Eliezer_Yudkowsky comments on Friendly AI Research and Taskification - Less Wrong
You are viewing a comment permalink. View the original post to see all comments and the full post content.
You are viewing a comment permalink. View the original post to see all comments and the full post content.
Comments (44)
I've know I've written previously about how the next step at the top of my basic theoretical To-Do List is come up with a reflective decision theory, one that can talk about modifying the part of itself that does the self-modification. Can someone link to that?
The beginning of your post My Kind of Reflection seems to talk about that. Couldn't find anything more direct.
FWIW, dealing with self-modification isn't very high on my to-do list, because for now I've shifted to thinking of AI as a one-action construction. This approach handles goal stability pretty much automatically, but I'm not sure if it satisfies your needs.
Nesov's reply sounds right to me. It doesn't handle goal stability automatically, it sweeps an issue that you confess you don't understand under the carpet and hopes the AI handles it, in a case where you haven't described an algorithm that you know will handle it and why.
Thanks. I don't understand your reply yet (and about half of Nesov's points are also unparseable to me as usual), but will think more.
This sounds sort of interesting but seems to fall under the rubric of general artificial intelligence research rather than addressing the taskification of Friendly AI research. Note that a research program is only as strong as its weakest link.
You ask after the Friendliness ToDo list, but discount the #1 item according to Eliezer Yudkowsky?!?

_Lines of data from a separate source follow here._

Definition lease_of (f : LeaseFields) : ILease :=
  mkLease f.(f_leaseId) f.(p_leaseState) f.(p_leaseStatus) f.(p_leaseDuration)
    f.(f_leaseDurationSeconds) f.(f_leaseExpireTime) f.(f_leaseBreakTime).

Inductive reachable : ILease -> Prop :=
| reach_none : reachable emptyLease
| reach_new : reachable availableLease
| reach_request cid now op l l' :
    reachable l ->
    lease_request (mkContext (Some now) cid) op l = Ok l' -> reachable l'
| reach_read cid now l st :
    reachable l ->
    createLeaseState l (mkContext (Some now) cid) = Ok st -> reachable (sync st id)
| reach_write cid now acc l f :
    reachable l ->
    write_request (mkContext (Some now) cid) acc (fields_of l) = Ok f ->
    reachable (lease_of f).

(** The request presents [id] as a lease id of its own. *)
Definition quotes (op : lease_op) (id : string) : bool :=
  match op with
  | OpAcquire _ _ p => default EmptyString p === id
  | OpBreak _ => false
  | OpRenew i | OpRelease i => i === id
  | OpChange i p => (i === id) || (p === id)
  end.

Definition is_break (op : lease_op) : bool :=
  match op with OpBreak _ => true | _ => false end.

(** A break request with a negative period: no check of the code rejects it
    on an infinite lease. *)
Definition negative_break (op : lease_op) : bool :=
  match op with OpBreak (Some p) => p <? 0 | _ => false end.

(** How long the resource stays locked if nobody touches it: [None] is for
    ever, [Some t] until [t]. *)
Definition locked_until (now : Z) (v : LeaseView) : option Z :=
  match settle now v with
  | VInfinite _ => None
  | VFixed _ _ e => Some e
  | VBreaking _ u => Some u
  | _ => Some now
  end.

(** ** Refinement *)

Section Refinement.
Context (cid : option string) (now : Z).
Local Abbreviation ctx := (mkContext (Some now) cid).

Lemma create_refines v :
  valid v -> createLeaseState (encode v) ctx = Ok (state_of ctx (settle now v)).
Proof.
  destruct v; intros Hv;
    unfold createLeaseState, new_LeaseLeasedState, new_LeaseExpiredState,
      new_LeaseBreakingState, new_LeaseBrokenState, reached, pending;
    by_guards.
Qed.

Lemma acquire_refines uuid d p v :
  valid v -> settle now v = v ->
  acquire uuid (state_of ctx v) d p
  = state_of ctx <$> spec_acquire cid now uuid d (default EmptyString p) v.
Proof.
  destruct v; intros Hv Hs; cbn in *;
    unfold LeaseAvailable.acquire, LeaseLeased.acquire, LeaseBreaking.acquire,
      LeaseBroken.acquire, LeaseExpired.acquire, grant, spec_grant,
      invalid_duration; cbn; by_guards.
Qed.

Lemma break_refines p v :
  valid v -> settle now v = v ->
  break (state_of ctx v) p = state_of ctx <$> spec_break cid now p v.
Proof.
  destruct p as [[|p|p]|], v; intros Hv Hs; cbn in *;
    unfold LeaseLeased.break, LeaseBreaking.break, LeaseExpired.break,
      minDate, Z.min; cbn;
    repeat match goal with |- context [(?a ?= ?b)] => destruct (Z.compare_spec a b) end;
    by_guards.
Qed.

Lemma renew_refines id v :
  valid v -> settle now v = v ->
  renew (state_of ctx v) id = state_of ctx <$> spec_renew cid now id v.
Proof.
  destruct v; intros Hv Hs; cbn in *;
    unfold LeaseLeased.renew, LeaseBreaking.renew, LeaseBroken.renew,
      LeaseExpired.renew; cbn; by_guards.
Qed.
(** ** The pieces that survive *)

(** Case analysis on the byte of a range, with arithmetic. *)
Local Ltac by_bytes :=
  unfold byte_of, impacted, before, after, range_ok in *; cbn in *;
  repeat match goal with
  | H : context [Z.leb ?a ?b] |- _ => destruct (Z.leb_spec a b)
  | H : context [Z.ltb ?a ?b] |- _ => destruct (Z.ltb_spec a b)
  end; try done; guards; intros; guards;
  first [ done | lia | congruence | do 2 f_equal; lia ].

Lemma upper_before lo s l : wf_from lo l -> lo <= s -> Forall (before s) l -> upper lo l <= s.
Proof.
  intros Hw Hlo Hb. revert lo Hw Hlo. induction Hb as [|r l Hr _ IH]; intros lo; cbn; [done|].
  unfold before in Hr. intros (?&?&?) ?. apply IH; [done|lia].
Qed.

Lemma wf_after lo e l : wf_from lo l -> Forall (after e) l -> wf_from (Z.max lo (e + 1)) l.
Proof.
  destruct l as [|r l]; [done|]. cbn. intros (?&?&?) Ha. inversion Ha as [|?? Hr]; subst.
  unfold after in Hr. split_and!; [lia|done|done].
Qed.

Lemma left_of_correct a s e mid :
  wf_from a mid -> Forall (impacted s e) mid -> a <= s ->
  wf_from a (left_of s mid) /\ upper a (left_of s mid) <= s /\
  forall p, byte_at (left_of s mid) p = if p <? s then byte_at mid p else None.
Proof.
  destruct mid as [|f m]; cbn; [intros; split_and!; [done|done|by intros; by_guards]|].
  intros (?&Hok&Hw) Hi Ha. inversion Hi as [|?? Hf]; subst.
  assert (Hm : forall p, p < s -> byte_at m p = None).
  { intros p Hp. apply (byte_at_below _ _ _ Hw). unfold impacted in Hf. lia. }
  unfold left_split. destruct ((s <=? _) && _) eqn:E; cbn.
  - split_and!; [by_bytes..|done|by_bytes|]. intros p.
    destruct (Z.ltb_spec p s); [rewrite (Hm p) by done|]; by_bytes.
  - split_and!; [done|done|]. intros p.
    destruct (Z.ltb_spec p s); [rewrite (Hm p) by done|done]. by_bytes.
Qed.
Fixpoint evaluate (context : IQueryContext) (node : IQueryNode) : res (list TagContent) :=
  match node with
  | KeyNode identifier => Ok [mkTagContent (Some identifier) (get_property context identifier)]
  | ConstantNode v => Ok [mkTagContent None (Str v)]
  | ExpressionNode child => evaluate context child
  | AndNode lhs rhs =>
      l ← evaluate context lhs; r ← evaluate context rhs;
      Ok (if negb (Nat.eqb (length l) 0) && negb (Nat.eqb (length r) 0) then l ++ r else [])
  | OrNode lhs rhs =>
      l ← evaluate context lhs; r ← evaluate context rhs;
      Ok (if negb (Nat.eqb (length l) 0) || negb (Nat.eqb (length r) 0) then l ++ r else [])
  | EqualsNode lhs rhs =>
      l ← evaluate context lhs; r ← evaluate context rhs;
      compare_contents (fun a b => a === b) l r
  | NotEqualsNode lhs rhs =>
      l ← evaluate context lhs; r ← evaluate context rhs; compare_contents not_equal l r
  | GreaterThanNode lhs rhs =>
      l ← evaluate context lhs; r ← evaluate context rhs;
      compare_contents (relation (fun a b => String.ltb b a)) l r
  | GreaterThanEqualNode lhs rhs =>
      l ← evaluate context lhs; r ← evaluate context rhs;
      compare_contents (relation (fun a b => String.leb b a)) l r
  | LessThanNode lhs rhs =>
      l ← evaluate context lhs; r ← evaluate context rhs;
      compare_contents (relation String.ltb) l r
  | LessThanEqualNode lhs rhs =>
      l ← evaluate context lhs; r ← evaluate context rhs;
      compare_contents (relation String.leb) l r
  end.

(** [FilterBlobModel]: the blob as the query sees it. *)
Record FilterBlobModel := mkFilterBlobModel {
  containerName : string;
  tags : option (list BlobTag)
}.

(** Assigning a string to [__proto__] of an object literal does nothing. *)
Definition set_property (context : IQueryContext) (k v : string) : IQueryContext :=
  if k === "__proto__"%string then context else <[k := v]> context.

Definition query_context (blob : FilterBlobModel) : IQueryContext :=
  <["@container"%string := blob.(containerName)]>
    (foldl (fun c t => set_property c t.(tag_key) t.(tag_value)) ∅ (default [] blob.(tags))).

Definition executeQuery (blob : FilterBlobModel) (queryTree : IQueryNode) : res (list TagContent) :=
  evaluate (query_context blob) queryTree.

Fixpoint countIdentifierReferences (queryTree : IQueryNode) : Z :=
  match queryTree with
  | ExpressionNode child => countIdentifierReferences child
  | KeyNode _ | ConstantNode _ => 0
  | _ => 1
  end.

Definition generateQueryBlobWithTagsWhereFunction (contextId : option string)
    (query : option string) (conditionHeader : option string) :
    res (FilterBlobModel -> res (list TagContent)) :=
  match query with
  | None => Ok (fun _ => Ok [])
  | Some query =>
      queryTree ← parseQuery contextId (chars_of query) conditionHeader;
      throw_when (countIdentifierReferences queryTree =? 0)
        (match conditionHeader with
         | None =>
             Storage (mkStorageError 400 "InvalidQueryParameterValue"
               "Error parsing query at or near character position 1: expected an operator"
               contextId [("QueryParameterName", "where"); ("QueryParameterValue", query)])
         | Some h =>
             BlobErrors.getInvalidHeaderValue contextId
               [("HeaderName", h); ("HeaderValue", query)]
         end);;
      Ok (fun entity => executeQuery entity queryTree)
  end.
(** The function a query is compiled to never throws, and its result is
    not empty exactly on the blobs whose tags satisfy the query's tree. *)
Theorem where_function_correct contextId query conditionHeader f :
  generateQueryBlobWithTagsWhereFunction contextId (Some query) conditionHeader = Ok f ->
  exists t, parseQuery contextId (chars_of query) conditionHeader = Ok t /\
    forall blob, exists x, f blob = Ok x /\
      negb (is_empty x) = satisfies (query_context blob) t.
Proof.
  intros Hf. cbn in Hf. pose proof (parse_spec contextId (chars_of query) conditionHeader) as H.
  destruct (parseQuery _ _ _) as [t|e]; [|done]. cbn in Hf.
  destruct (_ =? 0); [done|]. injection Hf as <-. exists t. split; [done|].
  intros blob. destruct H as [H _]. by apply (evaluate_correct _ _ _ H).
Qed.

(** ** Witnesses *)

Definition sample_query : string := "env = 'prod' and size >= '1' and size < '5'".

Definition sample_query_tree : IQueryNode :=
  AndNode (EqualsNode (KeyNode "env") (ConstantNode "prod"))
    (AndNode (GreaterThanEqualNode (KeyNode "size") (ConstantNode "1"))
             (LessThanNode (KeyNode "size") (ConstantNode "5"))).

Lemma sample_query_parse : parseQuery None (chars_of sample_query) None = Ok sample_query_tree.
Proof. vm_compute. reflexivity. Qed.

Lemma where_query_shape_witness :
  exists t, parseQuery None (chars_of sample_query) None = Ok t /\
    (forall k, range_shape (comparisons_of k t) = true) /\
    exists keys : gset string, (forall k, comparisons_of k t <> [] -> k ∈ keys) /\
      Z.of_nat (size (keys ∖ {["@container"%string]})) <= 10.
Proof.
  exists sample_query_tree. split; [exact sample_query_parse|].
  apply (where_query_shape None (chars_of sample_query)). exact sample_query_parse.
Defined.

Definition sample_tree : IQueryNode :=
  OrNode (AndNode (EqualsNode (KeyNode "env") (ConstantNode "prod"))
                  (NotEqualsNode (KeyNode "a") (ConstantNode "b c")))
         (ExpressionNode (OrNode (KeyNode "x") (LessThanEqualNode (KeyNode "or") (ConstantNode "")))).

Lemma parse_print_witness :
  parseQuery None (print sample_tree) (Some "x-ms-if-tags"%string) = Ok sample_tree.
Proof. apply (parse_print None (Some "x-ms-if-tags"%string) sample_tree); vm_compute; reflexivity. Defined.

Lemma where_function_correct_witness :
  exists t, parseQuery None (chars_of sample_query) None = Ok t /\
    forall blob, exists x, executeQuery blob sample_query_tree = Ok x /\
      negb (is_empty x) = satisfies (query_context blob) t.
Proof.
  apply (where_function_correct None sample_query None).
  unfold generateQueryBlobWithTagsWhereFunction. by rewrite sample_query_parse.
Defined.

(** ** What the model shows *)

(** A second condition on a key ends in a plain [Error], not in the 400 the
    parser gives for every other refused query. *)
Lemma duplicate_condition_internal_error :
  match parseQuery None (chars_of "a = 'x' and a = 'y'") None with
  | Throw e => http_status e = 500
  | Ok _ => False
  end.
Proof. vm_compute. reflexivity. Qed.

(** A key that every object inherits ends in a [TypeError]. *)
Lemma inherited_key_internal_error :
  parseQuery None (chars_of "constructor = 'x'") None = Throw TypeError.
Proof. vm_compute. reflexivity. Qed.
(** The chunk of a whole extent. *)
Lemma whole_chunk s uuid b :
  extent_bytes s uuid = Some b -> uuid <> ZERO_EXTENT_ID ->
  let c := mkChunk uuid 0 (blength b) in chunk_ok s c /\ chunk_bytes s c = b.
Proof.
  intros Hb Hu c. pose proof (blength_nonneg b). split.
  - split_and!; cbn; [lia|lia|]. right. exists b. split; [done|lia].
  - unfold chunk_bytes. cbn. rewrite bool_decide_eq_false_2, Hb by done. cbn.
    by rewrite zdrop_0, ztake_all by lia.
Qed.

(** Appending data changes no other extent; either the data is stored under
    the new id, so that reading the returned chunk gives the data back, or it is
    refused with the error of the size limit and the extent is not there, or the
    metadata store has failed. *)
Theorem append_read data uuid now contextId s r s' :
  appendExtent makeError data uuid now contextId s = (r, s') -> uuid <> ZERO_EXTENT_ID ->
  (forall id, id <> uuid -> extent_bytes s' id = extent_bytes s id) /\
  match r with
  | Ok c => readExtent (Some c) s' = Ok (payload data) /\ c.(count) = blength (payload data)
  | Throw e =>
      (e = size_limit_error makeError contextId /\ extent_bytes s' uuid = extent_bytes s uuid)
      \/ exists x m, updateExtent x s.(metadataStore) = (Throw e, m)
  end.
Proof.
  intros Happ Hu. destruct (appendExtent_spec _ _ _ _ _ _ _ Happ Hu) as [Ho Hr].
  split; [done|]. destruct r as [c|e]; [|done]. destruct Hr as [-> Hb].
  destruct (whole_chunk s' uuid _ Hb Hu) as [Hok Hc]. split; [|done].
  by rewrite (readExtent_chunk s' _ Hok), Hc.
Qed.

Yudkowsky explains why he thinks this area is an important one - e.g. in "Strong AI and Recursive Self-Improvement" - http://video.google.com/videoplay?docid=-821191370462819511
FWIW, IMO, such an approach would make little sense if your plan was just to build a machine intelligence.
We already have a decision theory good enough to automate 99% of jobs on the planet - if only we knew how to implement it. A pure machine intelligence project would be likely to focus on those implementation details - not on trying to adjust decision theory to better handle proofs about the dynamics of self-improving systems.